Ce que l'homme âgé a à annoncer, il ne parvient pas à le formuler, il dénoue et remue cet écheveau de détresse dans son âme, il ne parvient pas à s'en saisir et à dompter les effrayantes paroles pour relater, pour dire l'atrocité, à trouver ces mots qui devront être siens...
Lui, les songes l'engloutissent, quand le naswar le fait passer dans un autre monde, quand l'imagination devient une porte vers un ailleurs parfois encore plus terrifiant, parfois encore plus incompréhensible, lui faisant revivre la folie des hommes. Son petit-fils, lui, vit désormais dans un monde en retrait, ne percevant plus les bruits, le chant des derniers oiseaux, les voix dont il imagine que leur don est la rançon exigée pour échapper à la mort, les mots contre la vie… Une culture qui se tait, qu'on bâillonne, pour un territoire qu'un autre s'approprie...
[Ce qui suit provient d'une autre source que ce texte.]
(* ===== verification/RoundsMain.v ===== *)
(** * Rounds and the scalar run agree (executor/src/safe_horizon.rs, scalar.rs)

    One round makes safe dispatches, exchanges what they sent and keeps the
    frontier index; the executor returns exactly when the scalar event loop
    does, with the same result. *)

From S2P Require Import Prelude OrdMap Event ExecError Fel Image Radix Machine ScalarLoop.
From S2P Require Import Rounds RoundsSpec RoundsFrontier.

Section round.
Context {M R : Type} `{HM : Machine M R} (image : SimulationImage)
  `{HL : !MachineLaws M R image}.
Implicit Types (ex : RoundExecutor M) (P : pending).

(** The generations stay below a bound, by LP. *)
Definition generations_below (bound : nat -> Z) ex : Prop :=
  forall s g, fi_generations (ex_frontier ex) !! s = Some g -> g <= bound s.

Lemma update_frontier_spec (skip : nat -> Prop) ex slot node probes :
  frontier_ok image skip (ex_futures ex) (ex_frontier ex) ->
  length (ex_futures ex) = length (im_nodes image) -> node_slot image node = Some slot ->
  (exists ex' probes', update_frontier image ex slot probes = Some (Ok (ex', probes'))
     /\ frontier_ok image (fun s => skip s /\ s <> slot) (ex_futures ex') (ex_frontier ex')
     /\ ex_futures ex' = ex_futures ex /\ ex_pending_keys ex' = ex_pending_keys ex
     /\ ex_transitions ex' = ex_transitions ex
     /\ ex_minimum_lookahead_ns ex' = ex_minimum_lookahead_ns ex
     /\ forall bound, generations_below bound ex ->
          generations_below (fun s => bound s + (if decide (s = slot) then 1 else 0)) ex')
  \/ (exists node', update_frontier image ex slot probes = Some (Err (CounterOverflow node'))
      /\ forall bound, generations_below bound ex -> u64_max <= bound slot).
Proof.
  intros Hok Hlen (_ & nd & Hnd & Hid)%node_slot_Some.
  destruct (lookup_lt_is_Some_2 (ex_futures ex) slot) as [future Hf].
  { rewrite Hlen. by eapply lookup_lt_Some. }
  unfold update_frontier. rewrite Hnd, Hf. cbn [or_panic mbind fueled_bind].
  destruct (frontier_update_spec image skip (ex_futures ex) (ex_frontier ex) slot nd future
              (saturating_add probes 1) Hok Hnd Hf)
    as (g & Hg & [(Hb & index' & probes' & -> & Hok' & Hgens)|(Hb & ->)]);
    cbn [mbind fueled_bind fst snd]; [left|right].
  - eexists _, _. split; [done|]. simpl. split_and!; [done..|].
    intros bound Hbd s g'. unfold generations_below in *. simpl. rewrite Hgens.
    destruct (decide (s = slot)) as [->|Hne].
    + rewrite list_lookup_insert_eq by (by eapply lookup_lt_Some). intros [= <-].
      apply Hbd in Hg. lia.
    + rewrite list_lookup_insert_ne by done. intros Hs. apply Hbd in Hs. lia.
  - eexists. split; [done|]. intros bound Hbd. apply Hbd in Hg. lia.
Qed.

(** ** The exchange *)

(** A group of events for one LP enters its map. *)
Lemma exchange_group_rel hz slot group rest ex P :
  rel image ex (group ++ rest) P ->
  (forall e, e ∈ group -> hz <= time_ns (key e) /\ node_slot image (target e) = Some slot) ->
  exists ex', fueled_fold (exchange_event hz slot) ex group = Some (Ok ex')
    /\ rel image ex' rest P /\ framed slot ex ex' /\ ex_transitions ex' = ex_transitions ex.
Proof.
  revert ex. induction group as [|e group IH]; intros ex Hr Hg; cbn [fueled_fold].
  { exists ex. split_and!; [done..|apply framed_refl|done]. }
  destruct (Hg e) as [Ht Hs]; [left|].
  destruct (rel_future image _ _ _ _ _ Hr Hs) as [future Hf].
  destruct (rel_put image _ _ _ _ _ _ Hr Hf Hs) as [Hget Hr'].
  assert (He : exchange_event hz slot ex e
    = Some (Ok (ex <| ex_futures ::= <[slot := bm_insert (key e) e future]> |>))).
  { unfold exchange_event. rewrite (proj2 (Z.ltb_ge _ _) Ht), Hf. cbn [or_panic mbind fueled_bind].
    by rewrite Hget. }
  rewrite He. cbn [mbind fueled_bind].
  destruct (IH _ Hr') as (ex' & -> & Hr2 & Hfr & Hm).
  { intros x Hx. apply Hg. by right. }
  exists ex'. split_and!; [done..| |done]. eapply framed_trans; [apply framed_insert|done].
Qed.

Lemma take_while_split {A} (p : A -> bool) (l : list A) :
  l = take_while p l ++ drop (length (take_while p l)) l
  /\ Forall (fun x => p x = true) (take_while p l)
  /\ match drop (length (take_while p l)) l with [] => True | x :: _ => p x = false end.
Proof.
  induction l as [|x l (H1 & H2 & H3)]; simpl; [by split_and!; [|constructor|]|].
  destruct (p x) eqn:E; simpl; [|split_and!; [done|constructor|done]].
  split_and!; [by f_equal|by constructor|done].
Qed.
Tous les personnages de ce récit souffrent, tous ont les larmes qui brillent au bord des yeux... Parfois ils choisissent la bienveillance pour écraser ce chagrin et s'en détourner, parfois, ils sont devenus comme le pain dans le foulard aimé et les toucher, les côtoyer fait mal, bouscule, ils sont désormais trop raides, trop résistants pour accorder un regard, une écoute, un geste de compassion envers celui qui souffre comme eux…
La détresse habite chaque fibre de ces êtres, celle de la perte, celle de l'absence désormais compagne, celle des décisions trop lourdes, celle des mots qui manquent, celle des valeurs qu'on croyait inébranlables et qui ont été mises à terre.


C'est un tout petit livre mais qui pèse si lourd d'émotion, de larmes, de chagrin, de colère amère parfois quand l'incompréhension se mêle aux sentiments. Un petit livre duquel, à l'image de l'univers de Yassin, aucun pépiement d'oiseau, aucune parole inutile ne surgiront, tout est dans l'esprit, à refouler sans cesse  à l'image du style de l'écrivain dont on ressent intensément la houle et le fracas proche : que faire, que dire quand la peine et la barbarie sont trop lourdes pour être traduites.

Un tout petit livre à lire doucement, la main glissée dans celle de Yassin, l'écoute attentionnée vers Dastaguir, et les larmes partagées avec ces deux êtres, tout au long de ces phrases.
Ce texte est un hurlement silencieux… le drame d'un peuple qui se dit à à travers deux êtres...

Une écriture qui bouleverse, une écriture qui fait chanceler…

Comment se tenir debout quand on ne possède plus rien, quand toutes les certitudes ont été détruites, quand l'humanité disparaît peu à peu ?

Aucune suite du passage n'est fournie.